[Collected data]
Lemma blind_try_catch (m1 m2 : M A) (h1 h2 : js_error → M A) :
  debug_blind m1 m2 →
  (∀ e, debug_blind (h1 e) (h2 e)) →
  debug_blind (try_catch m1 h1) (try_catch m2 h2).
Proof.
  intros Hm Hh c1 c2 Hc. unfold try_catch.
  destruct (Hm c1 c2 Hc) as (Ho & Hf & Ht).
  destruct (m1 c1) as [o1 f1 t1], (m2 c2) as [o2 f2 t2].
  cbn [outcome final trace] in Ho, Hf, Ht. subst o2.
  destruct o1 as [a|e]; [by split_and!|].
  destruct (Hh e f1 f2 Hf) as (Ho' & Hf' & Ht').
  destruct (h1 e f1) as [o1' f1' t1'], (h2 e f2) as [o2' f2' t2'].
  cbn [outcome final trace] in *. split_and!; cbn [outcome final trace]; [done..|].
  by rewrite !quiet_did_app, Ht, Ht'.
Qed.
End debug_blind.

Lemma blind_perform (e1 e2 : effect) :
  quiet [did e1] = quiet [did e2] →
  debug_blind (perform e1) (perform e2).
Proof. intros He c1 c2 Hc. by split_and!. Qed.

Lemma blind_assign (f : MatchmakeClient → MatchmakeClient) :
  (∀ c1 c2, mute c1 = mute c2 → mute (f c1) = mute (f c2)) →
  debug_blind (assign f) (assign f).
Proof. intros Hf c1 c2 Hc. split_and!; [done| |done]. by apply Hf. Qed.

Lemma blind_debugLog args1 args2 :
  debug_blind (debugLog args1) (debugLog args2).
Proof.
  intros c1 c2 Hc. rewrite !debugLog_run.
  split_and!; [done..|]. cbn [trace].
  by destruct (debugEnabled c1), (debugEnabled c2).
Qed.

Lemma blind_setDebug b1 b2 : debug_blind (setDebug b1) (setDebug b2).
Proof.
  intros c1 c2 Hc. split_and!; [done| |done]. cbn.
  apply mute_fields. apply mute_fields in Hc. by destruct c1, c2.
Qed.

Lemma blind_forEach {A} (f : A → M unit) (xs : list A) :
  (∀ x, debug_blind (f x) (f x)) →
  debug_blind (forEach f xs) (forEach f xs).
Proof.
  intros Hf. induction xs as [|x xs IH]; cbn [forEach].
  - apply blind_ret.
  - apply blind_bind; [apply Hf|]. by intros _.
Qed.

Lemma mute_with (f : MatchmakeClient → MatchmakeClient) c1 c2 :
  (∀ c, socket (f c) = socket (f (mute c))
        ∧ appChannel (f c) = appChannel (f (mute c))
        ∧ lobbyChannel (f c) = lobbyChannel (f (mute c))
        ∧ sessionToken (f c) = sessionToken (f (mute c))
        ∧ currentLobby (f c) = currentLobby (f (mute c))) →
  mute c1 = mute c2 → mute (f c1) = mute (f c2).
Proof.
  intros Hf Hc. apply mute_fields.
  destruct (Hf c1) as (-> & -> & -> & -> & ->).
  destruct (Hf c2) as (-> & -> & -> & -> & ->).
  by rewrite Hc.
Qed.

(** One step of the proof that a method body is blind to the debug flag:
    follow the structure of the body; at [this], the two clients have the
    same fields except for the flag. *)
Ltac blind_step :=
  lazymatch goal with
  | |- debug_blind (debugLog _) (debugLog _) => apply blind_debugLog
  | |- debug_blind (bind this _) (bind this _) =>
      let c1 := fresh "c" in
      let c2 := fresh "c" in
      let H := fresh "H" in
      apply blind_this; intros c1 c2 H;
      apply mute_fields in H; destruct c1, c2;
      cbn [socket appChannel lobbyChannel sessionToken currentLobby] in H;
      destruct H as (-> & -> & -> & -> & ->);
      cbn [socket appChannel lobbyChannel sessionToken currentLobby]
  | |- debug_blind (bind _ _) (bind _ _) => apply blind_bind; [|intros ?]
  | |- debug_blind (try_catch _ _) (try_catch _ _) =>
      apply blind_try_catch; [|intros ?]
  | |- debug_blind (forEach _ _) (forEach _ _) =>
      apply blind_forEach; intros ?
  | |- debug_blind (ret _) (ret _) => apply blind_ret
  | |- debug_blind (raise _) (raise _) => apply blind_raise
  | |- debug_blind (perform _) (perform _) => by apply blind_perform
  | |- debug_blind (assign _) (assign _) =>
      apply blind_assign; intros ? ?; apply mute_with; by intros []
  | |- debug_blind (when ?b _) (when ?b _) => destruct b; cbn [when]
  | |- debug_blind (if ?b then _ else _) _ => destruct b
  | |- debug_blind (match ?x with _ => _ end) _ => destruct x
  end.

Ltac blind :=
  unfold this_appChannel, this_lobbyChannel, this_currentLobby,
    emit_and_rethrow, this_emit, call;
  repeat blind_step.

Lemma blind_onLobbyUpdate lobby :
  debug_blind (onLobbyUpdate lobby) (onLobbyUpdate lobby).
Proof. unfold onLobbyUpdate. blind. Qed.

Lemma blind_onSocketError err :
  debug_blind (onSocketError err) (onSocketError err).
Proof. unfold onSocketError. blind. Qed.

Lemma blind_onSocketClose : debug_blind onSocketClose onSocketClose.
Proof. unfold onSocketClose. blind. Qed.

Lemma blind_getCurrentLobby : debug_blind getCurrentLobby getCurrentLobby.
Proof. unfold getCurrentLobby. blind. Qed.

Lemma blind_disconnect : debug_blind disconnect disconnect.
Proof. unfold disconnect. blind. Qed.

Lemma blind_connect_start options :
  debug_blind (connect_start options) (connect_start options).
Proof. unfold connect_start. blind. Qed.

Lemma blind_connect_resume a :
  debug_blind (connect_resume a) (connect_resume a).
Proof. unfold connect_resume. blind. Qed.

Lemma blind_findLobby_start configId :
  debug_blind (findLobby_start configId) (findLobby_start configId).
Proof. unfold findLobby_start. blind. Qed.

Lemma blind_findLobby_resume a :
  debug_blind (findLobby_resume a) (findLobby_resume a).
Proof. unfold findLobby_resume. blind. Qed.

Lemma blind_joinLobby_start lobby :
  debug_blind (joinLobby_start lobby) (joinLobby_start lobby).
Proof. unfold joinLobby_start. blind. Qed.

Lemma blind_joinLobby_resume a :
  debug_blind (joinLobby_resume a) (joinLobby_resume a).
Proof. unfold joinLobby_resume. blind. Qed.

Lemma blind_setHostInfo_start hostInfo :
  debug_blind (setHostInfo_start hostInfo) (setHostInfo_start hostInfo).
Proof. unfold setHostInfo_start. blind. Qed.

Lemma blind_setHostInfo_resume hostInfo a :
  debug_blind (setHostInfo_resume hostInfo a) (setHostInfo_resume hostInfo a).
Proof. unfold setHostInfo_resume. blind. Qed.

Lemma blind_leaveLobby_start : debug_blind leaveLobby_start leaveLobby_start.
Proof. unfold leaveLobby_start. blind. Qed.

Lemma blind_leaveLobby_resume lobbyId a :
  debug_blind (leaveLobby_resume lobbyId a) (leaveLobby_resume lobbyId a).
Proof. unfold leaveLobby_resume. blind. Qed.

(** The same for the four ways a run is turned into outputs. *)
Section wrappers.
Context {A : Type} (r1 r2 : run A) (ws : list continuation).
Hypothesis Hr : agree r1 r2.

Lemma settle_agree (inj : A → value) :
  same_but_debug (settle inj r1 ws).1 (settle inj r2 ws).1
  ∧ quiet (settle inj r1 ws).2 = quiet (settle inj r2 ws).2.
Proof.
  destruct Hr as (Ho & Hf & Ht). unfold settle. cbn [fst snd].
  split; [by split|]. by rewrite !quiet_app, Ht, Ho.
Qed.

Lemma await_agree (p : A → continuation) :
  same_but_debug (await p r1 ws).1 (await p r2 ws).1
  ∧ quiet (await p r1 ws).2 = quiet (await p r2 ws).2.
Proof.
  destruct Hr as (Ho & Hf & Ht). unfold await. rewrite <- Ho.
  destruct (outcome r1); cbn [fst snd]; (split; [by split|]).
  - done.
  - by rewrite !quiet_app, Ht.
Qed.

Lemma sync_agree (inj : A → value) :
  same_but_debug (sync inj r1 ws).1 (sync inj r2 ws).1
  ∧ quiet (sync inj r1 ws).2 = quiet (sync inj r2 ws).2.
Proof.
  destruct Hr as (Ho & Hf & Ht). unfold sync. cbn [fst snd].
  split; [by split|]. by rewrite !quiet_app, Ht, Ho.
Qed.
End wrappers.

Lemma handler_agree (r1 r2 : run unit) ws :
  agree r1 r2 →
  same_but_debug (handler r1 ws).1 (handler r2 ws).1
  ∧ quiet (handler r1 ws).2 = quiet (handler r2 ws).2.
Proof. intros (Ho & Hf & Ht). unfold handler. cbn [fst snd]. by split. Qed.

> Try it: Copy the stretch of the records above that runs from the line with "debug_blind (findLobby_start configId)" through the line with "debug_blind (setHostInfo_start hostInfo)". Both end lines belong in the copy, and nothing else does.

> Written answer:
  debug_blind (findLobby_start configId) (findLobby_start configId).
Proof. unfold findLobby_start. blind. Qed.

Lemma blind_findLobby_resume a :
  debug_blind (findLobby_resume a) (findLobby_resume a).
Proof. unfold findLobby_resume. blind. Qed.

Lemma blind_joinLobby_start lobby :
  debug_blind (joinLobby_start lobby) (joinLobby_start lobby).
Proof. unfold joinLobby_start. blind. Qed.

Lemma blind_joinLobby_resume a :
  debug_blind (joinLobby_resume a) (joinLobby_resume a).
Proof. unfold joinLobby_resume. blind. Qed.

Lemma blind_setHostInfo_start hostInfo :
  debug_blind (setHostInfo_start hostInfo) (setHostInfo_start hostInfo).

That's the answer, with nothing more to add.